(Stored data entries)
++++++++

(* ===== verification/FailureDetector.v ===== *)
(** * The phi accrual failure detector (chitchat/src/failure_detector.rs)

    Double-precision numbers are [spec_float]s of the Standard Library (the
    IEEE 754 specification floats), so phi values can be computed.  Every
    operation takes the reading of the clock as an argument. *)
From Stdlib Require Import Floats.SpecFloat ZArith.
From S2P Require Import Prelude Types.
Open Scope N_scope.

(** ** [f64] *)
Abbreviation f64 := spec_float.
Definition f64_add (x y : f64) : f64 := SFadd 53 1024 x y.
Definition f64_sub (x y : f64) : f64 := SFsub 53 1024 x y.
Definition f64_mul (x y : f64) : f64 := SFmul 53 1024 x y.
Definition f64_div (x y : f64) : f64 := SFdiv 53 1024 x y.
(** [x <= y]: false when one of them is a NaN. *)
Definition f64_le (x y : f64) : bool := SFleb x y.
Definition f64_lt (x y : f64) : bool := SFltb x y.
(** [n as f64] *)
Definition f64_of_N (n : N) : f64 := binary_normalize 53 1024 (Z.of_N n) 0 false.
Definition f64_0 : f64 := S754_zero false.

Definition NANOS_PER_SEC : N := 1000000000.
(** [Duration::as_secs_f64] *)
Definition as_secs_f64 (d : Duration) : f64 :=
  f64_add (f64_of_N (d / NANOS_PER_SEC))
          (f64_div (f64_of_N (d mod NANOS_PER_SEC)) (f64_of_N NANOS_PER_SEC)).

(** [Duration::div_f32(2.0)]: through single precision, back to the nearest
    nanosecond (ties to even). *)
Definition f32_of_N (n : N) : spec_float := binary_normalize 24 128 (Z.of_N n) 0 false.
Definition as_secs_f32 (d : Duration) : spec_float :=
  SFadd 24 128 (f32_of_N (d / NANOS_PER_SEC))
    (SFdiv 24 128 (f32_of_N (d mod NANOS_PER_SEC)) (f32_of_N NANOS_PER_SEC)).
Definition round_half_even (num den : N) : N :=
  let q := num / den in
  let r := num mod den in
  if 2 * r <? den then q
  else if den <? 2 * r then q + 1
  else if N.even q then q else q + 1.
Definition from_secs_float (x : spec_float) : Duration :=
  match x with
  | S754_finite false m e =>
      match e with
      | Z0 => Npos m * NANOS_PER_SEC
      | Zpos p => Npos m * 2 ^ Npos p * NANOS_PER_SEC
      | Zneg p => round_half_even (Npos m * NANOS_PER_SEC) (2 ^ Npos p)
      end
  | _ => 0
  end.
Definition half_duration (d : Duration) : Duration :=
  from_secs_float (SFdiv 24 128 (as_secs_f32 d) (f32_of_N 2)).

(** ** [BoundedArrayStats] *)
Record BoundedArrayStats : Type := mkStats {
  ba_values : list f64;
  ba_is_filled : bool;
  ba_index : nat;
  ba_sum : f64;
}.
Definition ba_with_capacity (capacity : nat) : BoundedArrayStats :=
  mkStats (replicate capacity f64_0) false 0 f64_0.
Definition ba_append (b : BoundedArrayStats) (interval : f64) : res BoundedArrayStats :=
  let* old := unwrap "index out of bounds" (ba_values b !! ba_index b) in
  let sum := if ba_is_filled b then f64_sub (ba_sum b) old else ba_sum b in
  let values := <[ba_index b := interval]> (ba_values b) in
  let sum := f64_add sum interval in
  Ok (if bool_decide (ba_index b = length values - 1)%nat then mkStats values true 0 sum
      else mkStats values (ba_is_filled b) (S (ba_index b)) sum).
Definition ba_clear (b : BoundedArrayStats) : BoundedArrayStats :=
  mkStats (ba_values b) false 0 f64_0.
Definition ba_len (b : BoundedArrayStats) : nat :=
  if ba_is_filled b then length (ba_values b) else ba_index b.

(** ** [AdditiveSmoothing] and [SamplingWindow] *)
Record AdditiveSmoothing : Type := mkSmoothing {
  prior_mean : f64;
  prior_weight : f64;
}.
Definition compute_mean (s : AdditiveSmoothing) (len : nat) (sum : f64) : f64 :=
  f64_div (f64_add sum (f64_mul (prior_weight s) (prior_mean s)))
          (f64_add (f64_of_N (N.of_nat len)) (prior_weight s)).

Record SamplingWindow : Type := mkWindow {
  intervals : BoundedArrayStats;
  last_heartbeat : option Instant;
  max_interval : Duration;
  additive_smoothing : AdditiveSmoothing;
}.
Definition SamplingWindow_new (window_size : nat) (max_interval prior_interval : Duration)
    : SamplingWindow :=
  mkWindow (ba_with_capacity window_size) None max_interval
    (mkSmoothing (as_secs_f64 prior_interval) (f64_of_N 5)).
(** [Instant::duration_since] saturates at zero. *)
Definition window_report_heartbeat (w : SamplingWindow) (now : Instant) : res SamplingWindow :=
  let* ints :=
    match last_heartbeat w with
    | Some last_value =>
        let interval := now - last_value in
        if interval <=? max_interval w then ba_append (intervals w) (as_secs_f64 interval)
        else Ok (intervals w)
    | None => Ok (intervals w)
    end in
  Ok (mkWindow ints (Some now) (max_interval w) (additive_smoothing w)).
Definition window_reset (w : SamplingWindow) : SamplingWindow :=
  mkWindow (ba_clear (intervals w)) (last_heartbeat w) (max_interval w) (additive_smoothing w).
Definition window_phi (w : SamplingWindow) (now : Instant) : option f64 :=
  match ba_len (intervals w) with
  | O => None
  | len =>
      last ← last_heartbeat w;
      let interval_mean := compute_mean (additive_smoothing w) len (ba_sum (intervals w)) in
      Some (f64_div (as_secs_f64 (now - last)) interval_mean)
  end.

(** ** The detector *)
Record FailureDetectorConfig : Type := mkFdConfig {
  phi_threshold : f64;
  sampling_window_size : nat;
  fd_max_interval : Duration;
  initial_interval : Duration;
  dead_node_grace_period : Duration;
}.
Definition fd_config_default : FailureDetectorConfig :=
  mkFdConfig (f64_of_N 8) 1000 (10 * NANOS_PER_SEC) (5 * NANOS_PER_SEC) (20 * NANOS_PER_SEC).

Record FailureDetector : Type := mkFd {
  node_samples : gmap ChitchatId SamplingWindow;
  fd_config : FailureDetectorConfig;
  fd_live_nodes : gset ChitchatId;
  fd_dead_nodes : gmap ChitchatId Instant;
}.
Definition FailureDetector_new (config : FailureDetectorConfig) : FailureDetector :=
  mkFd ∅ config ∅ ∅.

(** The window that [get_or_create_sampling_window] returns a reference to,
    and the detector that holds it. *)
Definition sampling_window_of (fd : FailureDetector) (id : ChitchatId) : SamplingWindow :=
  match node_samples fd !! id with
  | Some w => w
  | None =>
      SamplingWindow_new (sampling_window_size (fd_config fd)) (fd_max_interval (fd_config fd))
        (initial_interval (fd_config fd))
  end.
Definition put_sampling_window (fd : FailureDetector) (id : ChitchatId) (w : SamplingWindow)
    : FailureDetector :=
  mkFd (<[id := w]> (node_samples fd)) (fd_config fd) (fd_live_nodes fd) (fd_dead_nodes fd).
Definition get_or_create_sampling_window (fd : FailureDetector) (id : ChitchatId)
    : FailureDetector :=
  put_sampling_window fd id (sampling_window_of fd id).
Definition fd_report_heartbeat (fd : FailureDetector) (id : ChitchatId) (now : Instant)
    : res FailureDetector :=
  let* w := window_report_heartbeat (sampling_window_of fd id) now in
  Ok (put_sampling_window fd id w).

Definition phi (fd : FailureDetector) (id : ChitchatId) (now : Instant) : option f64 :=
  w ← node_samples fd !! id; window_phi w now.
Definition is_alive (fd : FailureDetector) (id : ChitchatId) (now : Instant) : bool :=
  match phi fd id now with
  | Some p => f64_le p (phi_threshold (fd_config fd))
  | None => false
  end.
Definition update_node_liveness (fd : FailureDetector) (id : ChitchatId) (now : Instant)
    : FailureDetector :=
  if is_alive fd id now then
    mkFd (node_samples fd) (fd_config fd) ({[id]} ∪ fd_live_nodes fd) (delete id (fd_dead_nodes fd))
  else
    mkFd (alter window_reset id (node_samples fd)) (fd_config fd) (fd_live_nodes fd ∖ {[id]})
      (match fd_dead_nodes fd !! id with
       | Some _ => fd_dead_nodes fd
       | None => <[id := now]> (fd_dead_nodes fd)
       end).

(** The nodes to collect, and the detector without them. *)
Definition garbage_of (fd : FailureDetector) (now : Instant) : list ChitchatId :=
  (filter (λ p, p.2 + dead_node_grace_period (fd_config fd) ≤ now)
          (map_to_list (fd_dead_nodes fd))).*1.
Definition remove_dead (fd : FailureDetector) (id : ChitchatId) : FailureDetector :=
  mkFd (delete id (node_samples fd)) (fd_config fd) (fd_live_nodes fd)
    (delete id (fd_dead_nodes fd)).
Definition garbage_collect (fd : FailureDetector) (now : Instant)
    : list ChitchatId * FailureDetector :=
  let nodes := garbage_of fd now in
  (nodes, foldl remove_dead fd nodes).

Definition scheduled_for_deletion_nodes (fd : FailureDetector) (now : Instant)
    : gset ChitchatId :=
  dom (filter (λ p, p.2 + half_duration (dead_node_grace_period (fd_config fd)) < now)
              (fd_dead_nodes fd)).

(** ** The ring buffer is a queue of the latest values

    The abstract window is the list of the values appended since the last
    [ba_clear], of which the ring keeps the latest [capacity] ones. *)
Definition ring_content (b : BoundedArrayStats) : list f64 :=
  if ba_is_filled b then drop (ba_index b) (ba_values b) ++ take (ba_index b) (ba_values b)
  else take (ba_index b) (ba_values b).
Definition latest_values (capacity : nat) (xs : list f64) : list f64 :=
  drop (length xs - capacity) xs.
Record ring_ok (capacity : nat) (b : BoundedArrayStats) (xs : list f64) : Prop := {
  rg_capacity : length (ba_values b) = capacity;
  rg_index : (ba_index b < capacity)%nat;
  rg_filled : ba_is_filled b = bool_decide (capacity ≤ length xs)%nat;
  rg_content : ring_content b = latest_values capacity xs;
}.

Lemma ring_ok_new capacity : (0 < capacity)%nat → ring_ok capacity (ba_with_capacity capacity) [].
Proof.
  intros Hc. split; simpl; [apply length_replicate|done| |].
  - by rewrite bool_decide_eq_false_2 by lia.
  - by destruct capacity.
Qed.
Lemma ring_ok_clear capacity b xs : ring_ok capacity b xs → ring_ok capacity (ba_clear b) [].
Proof.
  intros [Hc Hi _ _]. split; simpl; [done|lia| |].
  - by rewrite bool_decide_eq_false_2 by lia.
  - by destruct capacity.
Qed.
Lemma ring_ok_len capacity b xs : ring_ok capacity b xs →
  ba_len b = Nat.min capacity (length xs).
Proof.
  intros [Hc Hi Hf Hx]. unfold ba_len. rewrite Hf in *.
  unfold ring_content in Hx. rewrite Hf in Hx. apply (f_equal length) in Hx. revert Hx.
  unfold latest_values. case_bool_decide; rewrite ?length_app, ?length_take, ?length_drop; lia.
Qed.
(** The values kept after one more, oldest first. *)
Lemma ring_latest capacity b xs x : ring_ok capacity b xs →
  latest_values capacity (xs ++ [x]) =
    (if ba_is_filled b then drop (S (ba_index b)) (ba_values b) ++ take (ba_index b) (ba_values b)
     else take (ba_index b) (ba_values b)) ++ [x].
Proof.
  intros [Hc Hi Hf Hx]. destruct (lookup_lt_is_Some_2 (ba_values b) (ba_index b)) as [old Hold]; [lia|].
  unfold ring_content in Hx. rewrite Hf in *. unfold latest_values in *.
  rewrite length_app. cbn [length]. case_bool_decide as Hcap.
  - rewrite (drop_S _ old) in Hx by done. rewrite drop_app_le by lia.
    assert (drop (length xs + 1 - capacity) xs = drop 1 (drop (length xs - capacity) xs)) as ->
      by (rewrite drop_drop; f_equal; lia).
    by rewrite <-Hx.
  - replace (length xs + 1 - capacity)%nat with 0%nat by lia.
    replace (length xs - capacity)%nat with 0%nat in Hx by lia.
    rewrite drop_0 in *. by rewrite Hx.
Qed.
Lemma ring_not_filled capacity b xs : ring_ok capacity b xs → ba_is_filled b = false → ba_index b = length xs.
Proof.
  intros [Hc Hi Hf Hx] Hn. rewrite Hn in Hf. symmetry in Hf. apply bool_decide_eq_false in Hf.
  unfold ring_content, latest_values in Hx. rewrite Hn in Hx.
  apply (f_equal length) in Hx. rewrite length_drop, length_take in Hx. lia.
Qed.
Lemma ring_ok_append capacity b xs x : ring_ok capacity b xs →
  ∃ b', ba_append b x = Ok b' ∧ ring_ok capacity b' (xs ++ [x]).
Proof.
  intros Hb. pose proof Hb as [Hc Hi Hf Hx].
  destruct (lookup_lt_is_Some_2 (ba_values b) (ba_index b)) as [old Hold]; [lia|].
  unfold ba_append. rewrite Hold. cbn [unwrap rbind]. rewrite length_insert, Hc.
  pose proof (take_drop_middle _ _ _ Hold) as Hsplit.
  set (l1 := take (ba_index b) (ba_values b)) in *.
  set (l2 := drop (S (ba_index b)) (ba_values b)) in *.
  assert (length l1 = ba_index b) as Hl1 by (subst l1; rewrite length_take; lia).
  assert (<[ba_index b := x]> (ba_values b) = l1 ++ x :: l2) as Hins.
  { rewrite <-Hsplit. rewrite insert_app_r_alt by lia. by rewrite Hl1, Nat.sub_diag. }
  assert (length l1 + S (length l2) = capacity)%nat as Hlen
    by (rewrite <-Hc, <-Hsplit, length_app; simpl; lia).
  pose proof (ring_latest capacity b xs x Hb) as Hnew. fold l1 l2 in Hnew.
  assert (ba_is_filled b = false → length l1 = length xs) as Hxs by (rewrite Hl1; by apply (ring_not_filled capacity)).
  eexists. split; [done|]. rewrite Hins. clear Hx.
  destruct (decide (ba_index b = capacity - 1)%nat) as [Hlast|Hlast];
    [rewrite (bool_decide_eq_true_2 _ Hlast)|rewrite (bool_decide_eq_false_2 _ Hlast)].
  - assert (l2 = []) as El2 by (apply length_zero_iff_nil; lia). rewrite El2 in *.
    split; simpl; [rewrite length_app; simpl; lia|lia| |].
    + symmetry. apply bool_decide_eq_true. rewrite length_app. simpl.
      destruct (ba_is_filled b) eqn:E; [|specialize (Hxs eq_refl); lia].
      symmetry in Hf. apply bool_decide_eq_true in Hf. lia.
    + unfold ring_content. simpl. rewrite Hnew, app_nil_r. by destruct (ba_is_filled b).
  - split; simpl; [rewrite length_app; simpl; lia|lia| |].
    + destruct (ba_is_filled b) eqn:E; rewrite length_app; simpl.
      * rewrite bool_decide_eq_true_2; [done|]. symmetry in Hf. apply bool_decide_eq_true in Hf. lia.
      * rewrite bool_decide_eq_false_2; [done|]. specialize (Hxs eq_refl). lia.
    + unfold ring_content. simpl ba_is_filled. simpl ba_index. simpl ba_values.
      assert (l1 ++ x :: l2 = (l1 ++ [x]) ++ l2) as -> by (by rewrite <-(assoc_L (++))).
      assert (length (l1 ++ [x]) = S (ba_index b)) as Hl by (rewrite length_app; simpl; lia).
      rewrite take_app_length', drop_app_length' by done. rewrite Hnew.
      destruct (ba_is_filled b); [by rewrite (assoc_L (++))|done].
Qed.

++++++++

YOUR ASSIGNMENT: Out of the entries above, write out only the lines between the line holding "Lemma ring_not_filled capacity" and the line holding "unfold ring_content, latest_values", inclusive, each exactly as given.

RESULT:
Lemma ring_not_filled capacity b xs : ring_ok capacity b xs → ba_is_filled b = false → ba_index b = length xs.
Proof.
  intros [Hc Hi Hf Hx] Hn. rewrite Hn in Hf. symmetry in Hf. apply bool_decide_eq_false in Hf.
  unfold ring_content, latest_values in Hx. rewrite Hn in Hx.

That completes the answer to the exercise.